:: Data ::
::::

Lemma seq_step_run D m W o r W' : rep D m W -> seq_step D W o r W' -> exists m', run_lop o m = Ok (r, m') /\ rep D m' W'.
Proof.
  intros R Hs. destruct Hs; cbn [run_lop].
  - found (init_at R x H H0).
  - found (add_head R h l x H1 H H0).
  - found (add_last R h l x H1 H H0).
  - found (list_del_at R h l1 x l2 H).
  - destruct (del_at R h l1 x l2 H) as (m1 & Hrun & _ & R1 & Hx & Hl). destruct (init_at R1 x Hx) as (m2 & Hi & R2); [intros g Hg; by destruct (Hl g)|].
    exists m2. split; [|exact R2]. apply void_run. unfold list_del_init. by erewrite M_bind_step by exact Hrun.
  - destruct (replace_at R h l1 x l2 y H H0 H1) as (m1 & Hrun & R1 & _). exists m1. split; [by apply void_run|exact R1].
  - destruct (replace_at R h l1 x l2 y H H0 H1) as (m1 & Hrun & R1 & Hx & Hl). destruct (init_at R1 x Hx) as (m2 & Hi & R2); [intros g Hg; by destruct (Hl g)|].
    exists m2. split; [|exact R2]. apply void_run. unfold list_replace_init. by erewrite M_bind_step by exact Hrun.
  - found (proj1 (move_at D m W h l1 x l2 R H) g l H0).
  - found (proj2 (move_at D m W h l1 x l2 R H) g l H0).
  - exists m. split; [|exact R]. apply void_run. unfold list_rotate_left. by erewrite M_bind_step by (by apply (empty_at R)).
  - destruct (proj2 (move_at D m W h [] x l R H) h l) as (m1 & Hrun & R1); [apply lookup_insert_eq|]. rewrite insert_insert_eq in R1. exists m1. split; [|exact R1].
    apply void_run. unfold list_rotate_left. erewrite M_bind_step by (by apply (empty_at R)). rewrite bool_decide_eq_false_2 by done. by erewrite M_bind_step by (by apply (get_next_head R)).
  - exists m. split; [|exact R]. apply void_run. unfold list_cut_position. by erewrite M_bind_step by (by apply (empty_at R)).
  - destruct (init_at R k) as (m1 & Hi & R1).
    { rewrite <- (rp_dom _ _ _ R). apply (owned_dom R k k). exists []. split; [done|apply list_elem_of_here]. }
    { intros g Hg. apply (owned_by R k k g); [|done]. exists []. split; [done|apply list_elem_of_here]. }
    rewrite insert_id in R1 by done. unfold list_cut_position. destruct (decide (l = [])) as [->|Hl].
    + exists m. split; [|exact R]. apply void_run. by erewrite M_bind_step by (by apply (empty_at R)).
    + exists m1. split; [|exact R1]. apply void_run. erewrite M_bind_step by (by apply (empty_at R)). rewrite bool_decide_eq_false_2 by done.
      erewrite M_bind_step by (by apply (singular_at R)). erewrite M_bind_step by (by apply (get_next_head R)). by rewrite Z.eqb_refl, !andb_false_r.
  - found (list_cut_at R k h x l1 l2 H H0).
  - exists m. split; [|exact R]. destruct H as [<-|[<-|[<-|[<-|[]]]]]; apply void_run; unfold list_splice, list_splice_tail, list_splice_init, list_splice_tail_init; by erewrite M_bind_step by (by apply (empty_at R)).
  - found (proj1 (splices_at D m W k h l0 l R H H0 H1 H2)).
  - found (proj1 (proj2 (splices_at D m W k h l0 l R H H0 H1 H2))).
  - found (proj1 (proj2 (proj2 (splices_at D m W k h l0 l R H H0 H1 H2)))).
  - found (proj2 (proj2 (proj2 (splices_at D m W k h l0 l R H H0 H1 H2)))).
  - exists m. split; [|exact R]. apply int_run. unfold list_is_last. erewrite M_bind_step by (by eapply get_next_eq, (nxt_entry R)). unfold mret, M_ret. do 2 f_equal.
    destruct l2 as [|y l2]; cbn [hd]; [apply Z.eqb_refl|]. rewrite bool_decide_eq_false_2 by done. apply Z.eqb_neq. intros ->.
    apply (nodup_at R), NoDup_cons in H as [Hh _]. set_solver.
  - exists m. split; [|exact R]. destruct H as [<-|[<-|[]]]; apply int_run; [by apply (empty_at R)|]. unfold list_empty_careful. erewrite M_bind_step by (by apply (get_next_head R)).
    destruct (decide (l = [])) as [->|Hl]; cbn [hd]; [rewrite Z.eqb_refl; erewrite M_bind_step by (by apply (get_prev_head R)); cbn; by rewrite Z.eqb_refl|].
    rewrite bool_decide_eq_false_2 by done. destruct l as [|y l]; [done|]. cbn [hd]. rewrite (proj2 (Z.eqb_neq y h)); [done|]. intros ->.
    apply (nodup_at R), NoDup_cons in H0 as [Hh _]. apply Hh, list_elem_of_here.
  - exists m. split; [|exact R]. apply int_run. by apply (singular_at R).
  - exists m. split; [|exact R]. by apply (get_next_head R h (x :: l)).
Qed.

(** C34: the lists of list.h are sequences.  On a memory whose lists are rings,
    every sequence of calls (initialise, add, delete, replace, move, rotate, cut,
    the four kinds of splice, and the queries) that is allowed on sequences - an
    object that is added is on no list, an entry that is taken off is on one -
    returns, with the results that the queries have on the sequences, and leaves
    rings of exactly these sequences: no list gains, loses or reorders an entry
    that no call named, and no call follows an address outside of the memory. *)
Theorem lists_refine_sequences D m W t W' : rep D m W -> seq_run D W t W' ->
  exists m', run_lops t.*1 m = Ok (t.*2, m') /\ rep D m' W'.
Proof.
  intros R Ht. revert m R. induction Ht as [W|W o r W1 t W2 Hs Ht IH]; intros m R; [by exists m|].
  destruct (seq_step_run _ _ _ _ _ _ R Hs) as (m1 & Hrun & R1). destruct (IH m1 R1) as (m2 & Hrun2 & R2). exists m2. split; [|exact R2].
  cbn [run_lops fmap list_fmap]. erewrite M_bind_step by exact Hrun. by erewrite M_bind_step by exact Hrun2.
Qed.

(** Two lists and three entries. *)
Definition example_lists : lists := <[1 := [4; 5]]> (<[2 := [3]]> ∅).
Definition example_calls : list (lop * Z) :=
  [(Init 1, 0); (Init 2, 0); (Empty 1, 1); (AddTail 3 1, 0); (AddTail 4 1, 0); (Add 5 1, 0); (First 1, 5); (RotateLeft 1, 0); (IsLast 5 1, 1);
   (Cut 2 1 3, 0); (IsSingular 2, 1)].
Ltac on_lists := intros ? (? & ? & ?); repeat match goal with
  | H : <[_ := _]> _ !! _ = Some _ |- _ => apply lookup_insert_Some in H as [[<- <-]|[_ H]]
  | H : ∅ !! _ = Some _ |- _ => by rewrite lookup_empty in H
  end; set_solver.
Lemma lists_refine_sequences_witness :
  exists m', run_lops example_calls.*1 (gset_to_gmap (mk_lh 0 0) (list_to_set [1; 2; 3; 4; 5])) = Ok (example_calls.*2, m') /\
    rep (list_to_set [1; 2; 3; 4; 5]) m' example_lists.
Proof.
  apply (lists_refine_sequences _ _ ∅).
  - split; [apply dom_gset_to_gmap|intros h l Hl; by rewrite lookup_empty in Hl|intros x h h' (l & Hl & _); by rewrite lookup_empty in Hl].
  - unfold example_calls.
    eapply sr_cons; [apply sq_init; [by vm_compute|on_lists]|]. eapply sr_cons; [apply sq_init; [by vm_compute|on_lists]|].
    eapply sr_cons; [apply (sq_empty _ _ Empty 1 []); [by left|reflexivity]|].
    eapply sr_cons; [apply (sq_add_tail _ _ 3 1 []); [by vm_compute|on_lists|reflexivity]|]. eapply sr_cons; [apply (sq_add_tail _ _ 4 1 [3]); [by vm_compute|on_lists|reflexivity]|].
    eapply sr_cons; [apply (sq_add _ _ 5 1 [3; 4]); [by vm_compute|on_lists|reflexivity]|]. eapply sr_cons; [apply (sq_first _ _ 1 5 [3; 4]); reflexivity|].
    eapply sr_cons; [apply (sq_rotate _ _ 1 5 [3; 4]); reflexivity|]. eapply sr_cons; [apply (sq_is_last _ _ 5 1 [3; 4] []); reflexivity|].
    eapply sr_cons; [apply (sq_cut _ _ 2 1 3 [] [4; 5]); reflexivity|]. eapply sr_cons; [apply (sq_is_singular _ _ 2 [3]); reflexivity|].
    match goal with |- seq_run _ ?W _ _ => replace W with example_lists by (vm_compute; reflexivity) end. apply sr_nil.
Defined.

::::

:: Your assignment ::
If a line falls between the first line of the records and the line containing "- found (add_head R h l x H1 H H0).", inclusive, repeat it exactly; leave out all others.

:: Expected answer ::
Lemma seq_step_run D m W o r W' : rep D m W -> seq_step D W o r W' -> exists m', run_lop o m = Ok (r, m') /\ rep D m' W'.
Proof.
  intros R Hs. destruct Hs; cbn [run_lop].
  - found (init_at R x H H0).
  - found (add_head R h l x H1 H H0).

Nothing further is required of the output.